Losharik’s return to front-line service, five years after the 200-foot submarine suffered an accidental fire that killed 14 of her crew, restores to full strength the Russian navy’s special force for so-called “seabed warfare.” Known as the Main Directorate of Deep-Sea Research, or under its Russian acronym GUGI, it’s the biggest such force in the world.
The US Navy, meanwhile, is barely treading water – handing the Russian fleet a key undersea advantage.

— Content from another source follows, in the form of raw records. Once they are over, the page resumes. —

(* ===== verification/ManagerFrame.v ===== *)
(** * The VM manager: what each phase may change

    A frame relation for the phases of [create_vm] and [delete_vm], and one lemma per
    phase that says how it changes the manager's state for every outcome, whatever
    the host does. *)

From S2P Require Import Prelude Strs Host Json Types NetTypes Tee Verity Qemu Persistence Manager.
From S2P Require Bridge PortForwards Ipv6 Nft NdpProxy Numa.

Section frame.
Context {Net W : Type} `{IpNet Net} `{Host W} `{SerdeJson}.
Implicit Types m : VmManager Net W.

(** ** Rules for the manager's own combinators *)

Lemma wp_self (Q : result error (VmManager Net W) → VmManager Net W * W → Prop) m w :
  Q (Ok m) (m, w) → wp self Q (m, w).
Proof. done. Qed.

Lemma wp_update f (Q : result error unit → VmManager Net W * W → Prop) m w :
  Q (Ok tt) (f m, w) → wp (update f) Q (m, w).
Proof. done. Qed.

Lemma wp_host {A} (c : M W error A) Q m w :
  total c → (∀ a w', Q (Ok a) (m, w')) → (∀ e w', Q (Err e) (m, w')) → wp (host c) Q (m, w).
Proof. intros. apply wp_on_snd', wp_total; auto. Qed.

Lemma wp_host_never {A} (c : M W error A) Q m w :
  never_fails c → (∀ a w', Q (Ok a) (m, w')) → wp (host c) Q (m, w).
Proof.
  intros Hc HQ. apply wp_on_snd'. unfold wp. destruct (Hc w) as [a Ha].
  destruct (c w) as [r w']; simpl in *; subst; apply HQ.
Qed.

Lemma wp_attempt_host {E' A} (c : M W error A)
    (Q : result E' (result error A) → VmManager Net W * W → Prop) m w :
  total c → (∀ a w', Q (Ok (Ok a)) (m, w')) → (∀ e w', Q (Ok (Err e)) (m, w')) →
  wp (attempt (host c)) Q (m, w).
Proof. intros. apply wp_attempt, wp_host; auto. Qed.

Lemma wp_ignore {A} (c : M W error A) Q m w :
  total c → (∀ w', Q (Ok tt) (m, w')) → wp (ignore c) Q (m, w).
Proof. intros. apply wp_bind, wp_attempt_host; intros; by try apply wp_ret. Qed.

Lemma wp_on_ipv6 {A} a (c : M (Ipv6.Ipv6RangeAllocator Net * W) error A) Q m w :
  wp c (λ r '(a', w'), Q r (upd_ipv6 (λ _, a') m, w')) (a, w) → wp (on_ipv6 a c) Q (m, w).
Proof. unfold wp, on_ipv6. by destruct (c (a, w)) as [r []]. Qed.

Lemma wp_on_ndp {A} p (c : M (NdpProxy.NdpProxy Net * W) error A) Q m w :
  wp c (λ r '(p', w'), Q r (upd_ndp (λ _, p') m, w')) (p, w) → wp (on_ndp p c) Q (m, w).
Proof. unfold wp, on_ndp. by destruct (c (p, w)) as [r []]. Qed.

(** ** The frame *)

(** Everything but the IPv6 allocator and the NDP proxy. *)
Definition core m :=
  (vms m, run_dir m, state_dir m, bridge m, gateway_ip m, used_ip_offsets m, backends m,
   dhcp_hostsdir m, nftables m, port_forwards m, numa m).

Definition ipv6_rel (vm : string) (o o' : option (Ipv6.Ipv6RangeAllocator Net)) : Prop :=
  match o, o' with
  | Some a, Some a' =>
      Ipv6.pool a' = Ipv6.pool a ∧ (Ipv6.ipv6_inv a → Ipv6.ipv6_inv a') ∧
      ∀ vm', vm' ≠ vm → Ipv6.allocations a' !! vm' = Ipv6.allocations a !! vm'
  | None, None => True
  | _, _ => False
  end.
Definition ndp_rel (vm : string) (o o' : option (NdpProxy.NdpProxy Net)) : Prop :=
  match o, o' with
  | Some p, Some p' =>
      NdpProxy.host_interface p' = NdpProxy.host_interface p ∧
      ∀ tap, tap ≠ tap_of vm → NdpProxy.ranges p' !! tap = NdpProxy.ranges p !! tap
  | None, None => True
  | _, _ => False
  end.

(** Between [m] and [m'] only what belongs to the VM [vm] in the IPv6 allocator and in
    the NDP proxy changed. *)
Definition frame (vm : string) m m' : Prop :=
  core m' = core m ∧ ipv6_rel vm (ipv6_allocator m) (ipv6_allocator m') ∧
  ndp_rel vm (ndp_proxy m) (ndp_proxy m').

Lemma ipv6_rel_refl vm o : ipv6_rel vm o o.
Proof. by destruct o. Qed.
Lemma ndp_rel_refl vm o : ndp_rel vm o o.
Proof. by destruct o. Qed.

Lemma frame_refl vm m : frame vm m m.
Proof. split_and!; [done|apply ipv6_rel_refl|apply ndp_rel_refl]. Qed.

Lemma frame_trans vm m1 m2 m3 : frame vm m1 m2 → frame vm m2 m3 → frame vm m1 m3.
Proof.
  intros (Hc1 & Hi1 & Hn1) (Hc2 & Hi2 & Hn2). split_and!; [congruence| |].
  - destruct (ipv6_allocator m1), (ipv6_allocator m2), (ipv6_allocator m3); simpl in *; try done.
    destruct Hi1 as (Hp1 & Hv1 & Ho1), Hi2 as (Hp2 & Hv2 & Ho2).
    split_and!; [congruence|auto|]. intros. rewrite Ho2, Ho1; done.
  - destruct (ndp_proxy m1), (ndp_proxy m2), (ndp_proxy m3); simpl in *; try done.
    destruct Hn1 as (Hh1 & Ho1), Hn2 as (Hh2 & Ho2). split; [congruence|].
    intros. rewrite Ho2, Ho1; done.
Qed.

#[global] Instance frame_preorder vm : PreOrder (frame vm).
Proof. split; [intros ?; apply frame_refl|intros ???; apply frame_trans]. Qed.

(** The parts of [core], one by one. *)
Lemma core_eq m m' :
  core m' = core m →
  vms m' = vms m ∧ run_dir m' = run_dir m ∧ state_dir m' = state_dir m ∧ bridge m' = bridge m ∧
  gateway_ip m' = gateway_ip m ∧ used_ip_offsets m' = used_ip_offsets m ∧
  backends m' = backends m ∧ dhcp_hostsdir m' = dhcp_hostsdir m ∧ nftables m' = nftables m ∧
  port_forwards m' = port_forwards m ∧ numa m' = numa m.
Proof. unfold core. intros Heq. by simplify_eq. Qed.

Definition free_ipv6 (vm : string) m : VmManager Net W := upd_ipv6 (λ a, (Ipv6.release vm a).2) m.

Lemma frame_free_ipv6 vm m : frame vm m (free_ipv6 vm m).
Proof.
  split_and!; [done| |apply ndp_rel_refl]. unfold free_ipv6. simpl.
  destruct (ipv6_allocator m) as [a|]; simpl; [|done].
  split_and!; [done|apply Ipv6.ipv6_inv_release|]. intros. by apply lookup_delete_ne.
Qed.

Lemma frame_ndp vm m p p' :
  ndp_proxy m = Some p → NdpProxy.host_interface p' = NdpProxy.host_interface p →
  (∀ tap, tap ≠ tap_of vm → NdpProxy.ranges p' !! tap = NdpProxy.ranges p !! tap) →
  frame vm m (upd_ndp (λ _, p') m).
Proof.
  intros Hp Hh Hr. split_and!; [done|apply ipv6_rel_refl|]. simpl. rewrite Hp. simpl. done.
Qed.

(** ** Phases *)

Lemma allocate_offset_spec (Q : result error Z → VmManager Net W * W → Prop) m w :
  (∀ o, 1 ≤ o ≤ 254 → o ∉ used_ip_offsets m → (∀ o', 1 ≤ o' < o → o' ∈ used_ip_offsets m) →
     Q (Ok o) (upd_used (λ used, {[o]} ∪ used) m, w)) →
  (∀ e, (∀ o, 1 ≤ o ≤ 254 → o ∈ used_ip_offsets m) → Q (Err e) (m, w)) →
  wp allocate_offset Q (m, w).
Proof.
  intros Hok Herr. unfold allocate_offset. apply wp_bind, wp_self.
  destruct (List.find _ _) as [o|] eqn:Hf.
  - apply PortForwards.find_range_Some in Hf as (Ho & Hfree & Hmin).
    apply wp_bind, wp_update, wp_ret, Hok; [lia| |].
    + by apply negb_true_iff, bool_decide_eq_false in Hfree.
    + intros o' Ho'. specialize (Hmin o' Ho'). by apply negb_false_iff, bool_decide_eq_true in Hmin.
  - apply wp_throw, Herr. rewrite PortForwards.find_range_None in Hf. intros o Ho.
    specialize (Hf o ltac:(lia)). by apply negb_false_iff, bool_decide_eq_true in Hf.
Qed.

(** The VM holds the range, or IPv6 is off. *)
Definition holds_ipv6 (vm : string) (o : option Net) m : Prop :=
  match o with
  | Some n => ∃ a, ipv6_allocator m = Some a ∧ Ipv6.allocations a !! vm = Some n
  | None => ipv6_allocator m = None
  end.

Lemma upd_ipv6_id m a : ipv6_allocator m = Some a → upd_ipv6 (λ _, a) m = m.
Proof. destruct m. unfold upd_ipv6. simpl. by intros ->. Qed.

Lemma allocate_ipv6_spec vm req (Q : result error (option Net) → VmManager Net W * W → Prop) m w :
  (∀ o m' w', frame vm m m' → holds_ipv6 vm o m' → Q (Ok o) (m', w')) →
  (∀ e w', Q (Err e) (m, w')) →
  (∀ p w' a, ipv6_allocator m = Some a → req = None → ¬ Ipv6.drawable a → Q (Panic p) (m, w')) →
  wp (allocate_ipv6 vm req) Q (m, w).
Proof.
  intros Hok Herr Hpanic. unfold allocate_ipv6. apply wp_bind, wp_self.
  destruct (ipv6_allocator m) as [a|] eqn:Ha; [|by apply wp_ret, Hok; [apply frame_refl|]].
  apply wp_bind, wp_on_ipv6, Ipv6.allocate_spec.
  - intros n a' w' Hal _. apply wp_ret, Hok.
    + split_and!; [done| |apply ndp_rel_refl]. simpl. rewrite Ha. simpl.
      split_and!; [by destruct Hal as (_ & _ & ->)|intros; by eapply Ipv6.allocated_inv|].
      destruct Hal as (_ & _ & ->). intros. by apply lookup_insert_ne.
    + simpl. rewrite Ha. simpl. eexists. split; [done|]. destruct Hal as (_ & _ & ->).
      apply lookup_insert_eq.
  - intros e w'. rewrite upd_ipv6_id by done. apply Herr.
  - intros p w' Hr Hd. rewrite upd_ipv6_id by done. by eapply Hpanic.
Qed.

Lemma write_reservations_spec vm mac ip o (Q : result error unit → VmManager Net W * W → Prop) m w :
  (∀ w', Q (Ok tt) (m, w')) → (∀ e m' w', frame vm m m' → Q (Err e) (m', w')) →
  wp (write_reservations vm mac ip o) Q (m, w).
Proof.
  intros Hok Herr. unfold write_reservations. apply wp_bind, wp_self.
  destruct (dhcp_hostsdir m) as [d|]; [|by apply wp_ret].
  apply wp_bind, wp_host; [apply total_with_context; auto with cvm| |intros; apply Herr, frame_refl].
  intros [] w1. destruct o as [n|]; [|by apply wp_ret].
  apply wp_bind, wp_attempt_host; [auto with cvm|intros; by apply wp_ret|]. intros e w2.
  apply wp_bind, wp_host_never; [apply Bridge.total_remove_dhcp|]. intros [] w3.
  apply wp_bind, wp_update, wp_throw, Herr, frame_free_ipv6.
Qed.

(** The IPv6 range is released when there is one and its lock is free. *)
Lemma cleanup_spec vm (b : bool) (Q : result error unit → VmManager Net W * W → Prop) m w :
  (∀ (b' : bool) w', Q (Ok tt) (if b' then free_ipv6 vm m else m, w')) → wp (cleanup_reservations vm b) Q (m, w).
Proof.
  intros HQ. unfold cleanup_reservations. apply wp_bind, wp_self, wp_bind.
  assert (∀ w', wp (if b then free ← host (observe host_lock_free);
    if (free : bool) then release_ipv6 vm else mret tt else mret tt) Q (m, w')) as Hlast.
  { intros w'. destruct b; [|apply wp_ret, (HQ false)]. apply wp_bind, wp_on_snd', wp_observe.
    destruct (host_lock_free w'); [apply wp_update, (HQ true)|apply wp_ret, (HQ false)]. }
  destruct (dhcp_hostsdir m) as [d|]; [|apply wp_ret, Hlast].
  apply wp_bind, wp_host_never; [apply Bridge.total_remove_dhcp|]. intros [] w1.
  destruct b; [|apply wp_ret, Hlast].
  apply wp_host_never; [apply Bridge.total_remove_dhcpv6|]. intros [] w2. apply Hlast.
Qed.

Lemma frame_cleanup vm (b : bool) m : frame vm m (if b then free_ipv6 vm m else m).
Proof. destruct b; [apply frame_free_ipv6|apply frame_refl]. Qed.

Lemma fail_after_cleanup {A} vm (b : bool) e (Q : result error A → VmManager Net W * W → Prop) m w :
  (∀ m' w', frame vm m m' → Q (Err e) (m', w')) →
  wp (cleanup_reservations vm b;; throw e) Q (m, w).
Proof. intros HQ. apply wp_bind, cleanup_spec. intros b' w'. apply wp_throw, HQ, frame_cleanup. Qed.

Lemma add_range_frame vm m p n w (Q : result error unit → VmManager Net W * W → Prop) :
  ndp_proxy m = Some p →
  (∀ m' w', frame vm m m' → ipv6_allocator m' = ipv6_allocator m → Q (Ok tt) (m', w')) →
  wp (on_ndp p (NdpProxy.add_range (tap_of vm) n)) Q (m, w).
Proof.
  intros Hp HQ. apply wp_on_ndp, NdpProxy.add_range_spec. intros w'. apply HQ; [|done].
  eapply frame_ndp; [done..|]. intros. by apply lookup_insert_ne.
Qed.

Lemma delete_range_frame vm m p w (Q : result error unit → VmManager Net W * W → Prop) :
  ndp_proxy m = Some p →
  (∀ m' w', frame vm m m' → ipv6_allocator m' = ipv6_allocator m →
     (∀ p', ndp_proxy m' = Some p' → NdpProxy.ranges p' !! tap_of vm = None) → Q (Ok tt) (m', w')) →
  wp (on_ndp p (NdpProxy.delete_range (tap_of vm))) Q (m, w).
Proof.
  intros Hp HQ. apply wp_on_ndp, NdpProxy.delete_range_spec. intros w'. apply HQ; [|done|].
  - eapply frame_ndp; [done..|]. intros. by apply lookup_delete_ne.
  - simpl. rewrite Hp. intros p' [= <-]. apply lookup_delete_eq.
Qed.
End frame.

Seabed warfare involves, as its name implies, any military or intelligence activities on the seafloor, potentially miles beneath the ocean surface. It’s one of the most closely-guarded aspects of modern warfare. We can only guess what navies are actually doing down in the pitch-black darkness of the cold seabed: tapping fiber-optic communications cables, perhaps, or maybe removing or sabotaging the enemy’s own taps. Other activities could include the emplacement of highly secret sensor networks, or operations against undersea energy infrastructure.
In any event, only the most sophisticated navies possess the means for conducting seabed warfare. And only one of them makes it a top priority: the Russian navy.
In addition to Losharik, the Russian navy operates three other deep-diving small submarines: Paltus, X-Ray and Kashalot. They all share certain design features: nuclear power, for one, but also extremely strong titanium hulls that can withstand the immense pressures found at 20,000 feet of depth. The Losharik’s pressure hull is believed to be made up of a line of titanium spheres, the shape which best resists pressure. The subs all have claw-like manipulator arms for tampering with objects on the seafloor.
But these subs are on the small side; they aren’t suitable for long voyages. For that purpose, the Russians operate two “mothership” subs – modified nuclear-powered ballistic-missile submarines which can carry the smaller seafloor-warfare vessels across potentially thousands of miles of open ocean while remaining submerged and (the Russians hope) undetected.